------ Extracted records
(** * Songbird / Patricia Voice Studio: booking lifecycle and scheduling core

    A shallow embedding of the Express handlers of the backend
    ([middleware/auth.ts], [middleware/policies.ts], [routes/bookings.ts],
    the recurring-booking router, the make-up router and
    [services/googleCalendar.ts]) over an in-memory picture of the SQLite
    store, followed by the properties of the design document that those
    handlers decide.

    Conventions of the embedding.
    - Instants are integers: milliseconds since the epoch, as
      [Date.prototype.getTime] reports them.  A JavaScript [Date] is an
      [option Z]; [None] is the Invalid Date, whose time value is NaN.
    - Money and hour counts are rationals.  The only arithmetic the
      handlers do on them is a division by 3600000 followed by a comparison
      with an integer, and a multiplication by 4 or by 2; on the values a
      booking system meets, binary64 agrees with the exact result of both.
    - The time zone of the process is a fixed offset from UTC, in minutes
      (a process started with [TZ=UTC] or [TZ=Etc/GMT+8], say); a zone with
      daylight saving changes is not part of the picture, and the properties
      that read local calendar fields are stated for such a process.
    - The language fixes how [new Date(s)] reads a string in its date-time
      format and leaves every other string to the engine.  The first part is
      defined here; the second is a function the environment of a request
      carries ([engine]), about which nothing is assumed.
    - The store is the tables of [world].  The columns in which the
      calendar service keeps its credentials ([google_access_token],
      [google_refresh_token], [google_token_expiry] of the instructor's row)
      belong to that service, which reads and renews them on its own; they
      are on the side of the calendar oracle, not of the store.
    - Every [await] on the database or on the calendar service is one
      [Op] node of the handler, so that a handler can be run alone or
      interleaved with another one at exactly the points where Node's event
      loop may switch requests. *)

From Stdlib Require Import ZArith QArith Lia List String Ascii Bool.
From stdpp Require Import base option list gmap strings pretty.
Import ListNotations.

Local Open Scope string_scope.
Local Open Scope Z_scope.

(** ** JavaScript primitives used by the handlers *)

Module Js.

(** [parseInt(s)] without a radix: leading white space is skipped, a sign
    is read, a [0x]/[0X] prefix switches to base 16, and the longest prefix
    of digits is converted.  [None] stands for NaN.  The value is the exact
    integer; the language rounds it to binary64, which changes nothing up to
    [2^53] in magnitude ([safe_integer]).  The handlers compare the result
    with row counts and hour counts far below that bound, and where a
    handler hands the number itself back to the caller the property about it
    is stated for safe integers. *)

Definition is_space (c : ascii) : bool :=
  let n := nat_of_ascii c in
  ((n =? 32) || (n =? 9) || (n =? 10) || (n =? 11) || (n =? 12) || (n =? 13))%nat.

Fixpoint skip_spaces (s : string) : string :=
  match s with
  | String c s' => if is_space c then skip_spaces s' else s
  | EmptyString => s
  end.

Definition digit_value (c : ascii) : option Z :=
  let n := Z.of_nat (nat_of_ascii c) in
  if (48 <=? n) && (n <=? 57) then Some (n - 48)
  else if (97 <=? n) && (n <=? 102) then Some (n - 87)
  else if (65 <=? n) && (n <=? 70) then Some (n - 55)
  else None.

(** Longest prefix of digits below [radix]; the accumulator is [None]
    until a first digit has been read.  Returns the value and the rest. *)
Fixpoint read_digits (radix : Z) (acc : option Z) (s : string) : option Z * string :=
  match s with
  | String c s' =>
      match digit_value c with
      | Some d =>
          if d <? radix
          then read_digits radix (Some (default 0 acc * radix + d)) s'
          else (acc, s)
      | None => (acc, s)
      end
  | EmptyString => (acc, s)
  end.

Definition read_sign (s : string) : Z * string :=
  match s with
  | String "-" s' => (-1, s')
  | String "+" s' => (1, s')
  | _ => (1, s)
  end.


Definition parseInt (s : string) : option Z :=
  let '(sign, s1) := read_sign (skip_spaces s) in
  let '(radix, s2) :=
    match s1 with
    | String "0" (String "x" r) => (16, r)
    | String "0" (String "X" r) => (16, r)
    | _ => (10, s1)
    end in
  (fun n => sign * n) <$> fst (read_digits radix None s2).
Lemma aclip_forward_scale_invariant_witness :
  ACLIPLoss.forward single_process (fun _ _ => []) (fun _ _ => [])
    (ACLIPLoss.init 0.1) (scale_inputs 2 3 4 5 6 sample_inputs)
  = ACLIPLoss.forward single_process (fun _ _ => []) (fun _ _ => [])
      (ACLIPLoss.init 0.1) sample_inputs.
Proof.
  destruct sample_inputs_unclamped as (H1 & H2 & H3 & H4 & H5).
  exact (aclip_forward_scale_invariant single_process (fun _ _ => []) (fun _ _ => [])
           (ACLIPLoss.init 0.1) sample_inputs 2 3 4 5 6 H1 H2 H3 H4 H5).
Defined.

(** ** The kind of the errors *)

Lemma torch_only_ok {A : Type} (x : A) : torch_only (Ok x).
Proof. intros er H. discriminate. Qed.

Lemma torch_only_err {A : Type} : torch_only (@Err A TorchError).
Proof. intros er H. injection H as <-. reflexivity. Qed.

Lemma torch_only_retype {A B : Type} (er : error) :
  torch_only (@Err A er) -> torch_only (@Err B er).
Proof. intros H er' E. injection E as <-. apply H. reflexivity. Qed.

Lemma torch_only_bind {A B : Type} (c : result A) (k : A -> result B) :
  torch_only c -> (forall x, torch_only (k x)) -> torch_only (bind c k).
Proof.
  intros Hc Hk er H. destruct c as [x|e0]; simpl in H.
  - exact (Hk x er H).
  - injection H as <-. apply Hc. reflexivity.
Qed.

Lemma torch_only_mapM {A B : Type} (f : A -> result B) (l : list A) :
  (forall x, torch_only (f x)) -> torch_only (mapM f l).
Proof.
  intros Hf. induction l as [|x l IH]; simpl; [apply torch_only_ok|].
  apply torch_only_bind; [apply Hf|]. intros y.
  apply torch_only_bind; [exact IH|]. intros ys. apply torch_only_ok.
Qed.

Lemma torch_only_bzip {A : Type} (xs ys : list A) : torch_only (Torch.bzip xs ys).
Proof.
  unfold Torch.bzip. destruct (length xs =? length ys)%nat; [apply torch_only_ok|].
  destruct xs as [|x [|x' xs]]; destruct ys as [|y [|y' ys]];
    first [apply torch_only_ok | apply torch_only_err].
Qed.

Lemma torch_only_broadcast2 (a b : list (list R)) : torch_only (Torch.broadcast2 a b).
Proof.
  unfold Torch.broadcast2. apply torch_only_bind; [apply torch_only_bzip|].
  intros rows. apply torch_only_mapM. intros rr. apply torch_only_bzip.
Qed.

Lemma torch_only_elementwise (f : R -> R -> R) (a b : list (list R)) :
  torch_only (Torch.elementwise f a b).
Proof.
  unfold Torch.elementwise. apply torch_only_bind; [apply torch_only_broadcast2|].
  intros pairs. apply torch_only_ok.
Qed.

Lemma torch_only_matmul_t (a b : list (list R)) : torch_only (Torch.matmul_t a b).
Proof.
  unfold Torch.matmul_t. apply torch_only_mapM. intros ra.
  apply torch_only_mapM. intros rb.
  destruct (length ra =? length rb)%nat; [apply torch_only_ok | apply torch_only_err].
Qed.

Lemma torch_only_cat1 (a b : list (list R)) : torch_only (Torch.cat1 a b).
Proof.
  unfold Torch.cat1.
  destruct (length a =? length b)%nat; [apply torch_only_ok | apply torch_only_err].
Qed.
------------
------ Extracted records
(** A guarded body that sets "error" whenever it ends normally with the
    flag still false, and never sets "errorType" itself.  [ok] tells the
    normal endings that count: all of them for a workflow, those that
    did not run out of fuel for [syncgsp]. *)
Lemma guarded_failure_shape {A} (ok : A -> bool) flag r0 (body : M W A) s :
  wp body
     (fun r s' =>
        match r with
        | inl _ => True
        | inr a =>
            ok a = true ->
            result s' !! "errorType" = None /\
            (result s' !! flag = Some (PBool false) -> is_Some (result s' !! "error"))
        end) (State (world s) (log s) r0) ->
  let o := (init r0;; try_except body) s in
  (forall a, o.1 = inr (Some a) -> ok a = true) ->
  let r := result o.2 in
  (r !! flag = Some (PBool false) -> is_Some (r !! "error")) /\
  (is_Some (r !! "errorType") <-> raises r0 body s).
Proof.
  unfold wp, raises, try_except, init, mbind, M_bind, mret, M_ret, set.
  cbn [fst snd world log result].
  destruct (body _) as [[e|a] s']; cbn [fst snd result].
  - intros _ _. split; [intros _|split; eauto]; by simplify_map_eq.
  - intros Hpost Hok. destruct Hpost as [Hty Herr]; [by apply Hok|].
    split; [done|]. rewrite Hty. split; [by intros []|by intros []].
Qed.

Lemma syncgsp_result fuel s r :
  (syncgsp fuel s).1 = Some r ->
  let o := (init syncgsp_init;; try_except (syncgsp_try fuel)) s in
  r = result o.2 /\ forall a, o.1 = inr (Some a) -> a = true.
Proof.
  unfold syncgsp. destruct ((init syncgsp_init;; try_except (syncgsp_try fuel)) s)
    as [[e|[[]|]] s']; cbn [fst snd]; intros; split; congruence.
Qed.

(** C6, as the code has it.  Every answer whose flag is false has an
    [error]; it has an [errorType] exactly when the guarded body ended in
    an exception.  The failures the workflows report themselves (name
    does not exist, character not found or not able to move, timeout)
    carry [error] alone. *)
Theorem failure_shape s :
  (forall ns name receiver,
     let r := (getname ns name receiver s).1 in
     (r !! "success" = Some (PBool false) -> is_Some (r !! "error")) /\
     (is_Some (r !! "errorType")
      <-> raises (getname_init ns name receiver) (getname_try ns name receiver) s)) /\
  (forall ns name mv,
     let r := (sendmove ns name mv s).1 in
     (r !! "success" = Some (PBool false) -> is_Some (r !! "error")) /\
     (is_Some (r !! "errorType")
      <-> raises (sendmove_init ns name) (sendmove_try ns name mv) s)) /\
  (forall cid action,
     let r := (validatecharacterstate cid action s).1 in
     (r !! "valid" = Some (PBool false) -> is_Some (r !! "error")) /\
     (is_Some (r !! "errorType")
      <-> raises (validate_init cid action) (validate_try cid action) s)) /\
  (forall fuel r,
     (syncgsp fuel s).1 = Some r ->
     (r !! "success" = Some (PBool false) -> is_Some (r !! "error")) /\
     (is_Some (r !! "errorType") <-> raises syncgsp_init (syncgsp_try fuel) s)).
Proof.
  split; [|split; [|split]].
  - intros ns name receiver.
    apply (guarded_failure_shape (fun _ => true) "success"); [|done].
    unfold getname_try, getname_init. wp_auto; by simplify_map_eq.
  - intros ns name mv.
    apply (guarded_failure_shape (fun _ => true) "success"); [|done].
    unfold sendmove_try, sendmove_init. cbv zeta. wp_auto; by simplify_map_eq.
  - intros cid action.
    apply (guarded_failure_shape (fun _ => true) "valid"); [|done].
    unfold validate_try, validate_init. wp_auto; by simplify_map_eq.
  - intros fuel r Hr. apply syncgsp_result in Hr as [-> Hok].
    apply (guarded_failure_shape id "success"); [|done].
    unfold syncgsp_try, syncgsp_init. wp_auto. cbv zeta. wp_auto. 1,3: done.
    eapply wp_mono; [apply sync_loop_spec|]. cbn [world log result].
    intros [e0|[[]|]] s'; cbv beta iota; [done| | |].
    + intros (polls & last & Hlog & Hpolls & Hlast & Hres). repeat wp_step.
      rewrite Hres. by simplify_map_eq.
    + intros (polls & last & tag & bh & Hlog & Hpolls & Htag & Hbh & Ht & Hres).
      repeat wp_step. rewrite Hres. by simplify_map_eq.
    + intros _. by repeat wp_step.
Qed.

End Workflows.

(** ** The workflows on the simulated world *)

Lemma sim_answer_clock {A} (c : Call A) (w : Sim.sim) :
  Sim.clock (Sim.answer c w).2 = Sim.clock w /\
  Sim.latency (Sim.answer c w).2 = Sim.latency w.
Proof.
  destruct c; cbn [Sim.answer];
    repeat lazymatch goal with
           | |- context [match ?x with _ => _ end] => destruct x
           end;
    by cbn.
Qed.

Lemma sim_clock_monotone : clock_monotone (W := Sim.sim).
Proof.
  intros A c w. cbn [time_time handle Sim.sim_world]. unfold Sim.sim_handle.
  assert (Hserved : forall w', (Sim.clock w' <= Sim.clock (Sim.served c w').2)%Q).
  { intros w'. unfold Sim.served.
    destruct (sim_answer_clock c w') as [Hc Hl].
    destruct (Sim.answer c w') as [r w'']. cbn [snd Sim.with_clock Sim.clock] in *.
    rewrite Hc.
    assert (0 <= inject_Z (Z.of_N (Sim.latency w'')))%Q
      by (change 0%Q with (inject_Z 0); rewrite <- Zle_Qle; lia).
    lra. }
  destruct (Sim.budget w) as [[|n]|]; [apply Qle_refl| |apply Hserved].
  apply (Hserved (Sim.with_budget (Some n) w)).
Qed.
------------
------ Extracted records
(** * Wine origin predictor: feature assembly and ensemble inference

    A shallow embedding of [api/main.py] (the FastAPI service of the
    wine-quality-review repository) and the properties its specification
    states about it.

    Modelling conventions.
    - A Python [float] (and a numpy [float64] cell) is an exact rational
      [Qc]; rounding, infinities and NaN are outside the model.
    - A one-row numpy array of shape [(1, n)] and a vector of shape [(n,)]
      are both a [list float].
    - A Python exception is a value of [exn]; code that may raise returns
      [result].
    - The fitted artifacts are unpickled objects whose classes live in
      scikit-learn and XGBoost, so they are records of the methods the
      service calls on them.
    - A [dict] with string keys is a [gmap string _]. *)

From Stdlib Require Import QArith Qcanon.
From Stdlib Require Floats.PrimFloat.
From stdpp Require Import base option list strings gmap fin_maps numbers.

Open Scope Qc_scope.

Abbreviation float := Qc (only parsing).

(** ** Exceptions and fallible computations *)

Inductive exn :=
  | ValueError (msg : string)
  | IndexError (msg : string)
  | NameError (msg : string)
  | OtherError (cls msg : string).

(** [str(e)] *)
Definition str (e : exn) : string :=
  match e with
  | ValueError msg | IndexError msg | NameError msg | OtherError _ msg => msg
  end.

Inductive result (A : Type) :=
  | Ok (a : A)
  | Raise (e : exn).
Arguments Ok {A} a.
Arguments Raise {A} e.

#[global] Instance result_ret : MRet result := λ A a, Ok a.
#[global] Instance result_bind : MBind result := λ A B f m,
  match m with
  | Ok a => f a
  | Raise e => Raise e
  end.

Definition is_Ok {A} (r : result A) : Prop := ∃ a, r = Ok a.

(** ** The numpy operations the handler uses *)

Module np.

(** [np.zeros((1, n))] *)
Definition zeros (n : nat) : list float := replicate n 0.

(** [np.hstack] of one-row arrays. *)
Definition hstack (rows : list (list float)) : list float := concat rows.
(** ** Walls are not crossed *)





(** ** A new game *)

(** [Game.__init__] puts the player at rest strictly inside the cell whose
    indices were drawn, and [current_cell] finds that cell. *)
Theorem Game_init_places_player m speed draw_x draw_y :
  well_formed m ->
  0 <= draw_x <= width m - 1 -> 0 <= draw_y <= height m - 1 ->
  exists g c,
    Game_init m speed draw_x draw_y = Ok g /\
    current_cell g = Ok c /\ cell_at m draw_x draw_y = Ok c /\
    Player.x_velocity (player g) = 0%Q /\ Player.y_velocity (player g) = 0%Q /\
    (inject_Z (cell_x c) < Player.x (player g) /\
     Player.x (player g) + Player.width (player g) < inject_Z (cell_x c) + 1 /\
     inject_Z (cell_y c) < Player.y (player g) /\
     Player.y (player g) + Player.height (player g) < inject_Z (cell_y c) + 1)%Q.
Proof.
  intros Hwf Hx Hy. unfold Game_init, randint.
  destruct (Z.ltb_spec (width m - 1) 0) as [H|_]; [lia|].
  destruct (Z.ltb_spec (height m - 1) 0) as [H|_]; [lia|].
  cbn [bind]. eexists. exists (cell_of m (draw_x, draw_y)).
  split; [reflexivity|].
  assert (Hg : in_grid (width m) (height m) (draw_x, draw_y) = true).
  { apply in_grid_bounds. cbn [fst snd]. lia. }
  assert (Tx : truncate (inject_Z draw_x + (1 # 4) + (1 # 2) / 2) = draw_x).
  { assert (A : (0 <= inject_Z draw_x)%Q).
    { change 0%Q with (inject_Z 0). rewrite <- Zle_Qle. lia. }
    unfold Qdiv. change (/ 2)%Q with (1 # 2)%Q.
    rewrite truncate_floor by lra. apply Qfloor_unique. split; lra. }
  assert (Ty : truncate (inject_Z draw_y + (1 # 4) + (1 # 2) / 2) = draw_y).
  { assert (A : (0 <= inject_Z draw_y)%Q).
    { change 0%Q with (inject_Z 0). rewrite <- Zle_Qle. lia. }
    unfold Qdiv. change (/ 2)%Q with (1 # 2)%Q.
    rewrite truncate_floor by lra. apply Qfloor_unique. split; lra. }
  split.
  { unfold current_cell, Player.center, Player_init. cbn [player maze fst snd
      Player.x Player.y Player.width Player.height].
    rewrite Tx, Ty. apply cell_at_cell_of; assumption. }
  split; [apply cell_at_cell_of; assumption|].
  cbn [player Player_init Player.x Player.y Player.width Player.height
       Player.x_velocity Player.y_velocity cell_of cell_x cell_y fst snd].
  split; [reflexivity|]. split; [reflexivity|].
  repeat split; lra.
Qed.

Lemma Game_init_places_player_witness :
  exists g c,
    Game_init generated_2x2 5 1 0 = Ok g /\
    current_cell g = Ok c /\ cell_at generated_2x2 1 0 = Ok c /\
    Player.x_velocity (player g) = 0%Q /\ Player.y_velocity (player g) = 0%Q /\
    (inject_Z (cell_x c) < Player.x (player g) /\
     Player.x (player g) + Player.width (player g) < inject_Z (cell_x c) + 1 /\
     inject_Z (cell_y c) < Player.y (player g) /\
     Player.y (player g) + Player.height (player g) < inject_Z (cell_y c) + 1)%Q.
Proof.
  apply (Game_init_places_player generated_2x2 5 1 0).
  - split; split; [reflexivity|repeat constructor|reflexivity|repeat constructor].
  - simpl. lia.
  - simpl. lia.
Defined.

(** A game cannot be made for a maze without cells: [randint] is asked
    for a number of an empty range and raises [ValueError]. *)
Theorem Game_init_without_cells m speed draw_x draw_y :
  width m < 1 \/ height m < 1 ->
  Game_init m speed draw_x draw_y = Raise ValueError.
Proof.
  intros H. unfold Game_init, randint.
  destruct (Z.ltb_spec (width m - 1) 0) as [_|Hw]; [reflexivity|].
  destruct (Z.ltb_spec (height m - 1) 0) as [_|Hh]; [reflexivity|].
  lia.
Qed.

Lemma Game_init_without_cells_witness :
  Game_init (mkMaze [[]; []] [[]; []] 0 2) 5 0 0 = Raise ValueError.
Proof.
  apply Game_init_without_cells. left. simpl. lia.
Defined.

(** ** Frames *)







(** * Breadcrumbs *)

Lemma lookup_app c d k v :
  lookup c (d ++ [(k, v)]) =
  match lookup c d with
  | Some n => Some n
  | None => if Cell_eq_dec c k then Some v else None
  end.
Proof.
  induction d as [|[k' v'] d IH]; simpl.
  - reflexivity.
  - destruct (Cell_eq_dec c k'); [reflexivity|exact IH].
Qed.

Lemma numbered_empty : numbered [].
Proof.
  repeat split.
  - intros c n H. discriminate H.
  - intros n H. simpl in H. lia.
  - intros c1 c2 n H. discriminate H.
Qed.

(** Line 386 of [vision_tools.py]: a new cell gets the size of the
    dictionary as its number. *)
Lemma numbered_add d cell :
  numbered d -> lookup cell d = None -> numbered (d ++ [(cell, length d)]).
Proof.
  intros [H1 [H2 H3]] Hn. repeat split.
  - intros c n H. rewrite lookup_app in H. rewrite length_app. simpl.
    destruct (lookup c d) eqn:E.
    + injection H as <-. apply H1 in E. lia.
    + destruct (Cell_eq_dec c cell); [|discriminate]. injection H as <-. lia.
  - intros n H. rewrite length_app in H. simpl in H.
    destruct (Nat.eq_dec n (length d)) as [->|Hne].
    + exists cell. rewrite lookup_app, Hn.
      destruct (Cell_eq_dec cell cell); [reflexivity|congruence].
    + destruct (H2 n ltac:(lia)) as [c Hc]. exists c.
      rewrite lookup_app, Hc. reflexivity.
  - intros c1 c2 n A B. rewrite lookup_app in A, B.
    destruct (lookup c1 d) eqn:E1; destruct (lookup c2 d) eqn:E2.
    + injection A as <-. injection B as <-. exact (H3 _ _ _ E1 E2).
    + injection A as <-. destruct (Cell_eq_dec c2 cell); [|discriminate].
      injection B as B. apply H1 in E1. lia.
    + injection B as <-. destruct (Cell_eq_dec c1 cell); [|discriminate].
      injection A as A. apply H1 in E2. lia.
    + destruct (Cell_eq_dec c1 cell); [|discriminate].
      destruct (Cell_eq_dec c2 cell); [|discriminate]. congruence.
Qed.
------------
Begin at the line above that has "[Op] node of" and stop after the line that has "(** [parseInt(s)] without", copying each line exactly and adding nothing else.

◆ Answer for the task
      [Op] node of the handler, so that a handler can be run alone or
      interleaved with another one at exactly the points where Node's event
      loop may switch requests. *)

From Stdlib Require Import ZArith QArith Lia List String Ascii Bool.
From stdpp Require Import base option list gmap strings pretty.
Import ListNotations.

Local Open Scope string_scope.
Local Open Scope Z_scope.

(** ** JavaScript primitives used by the handlers *)

Module Js.

(** [parseInt(s)] without a radix: leading white space is skipped, a sign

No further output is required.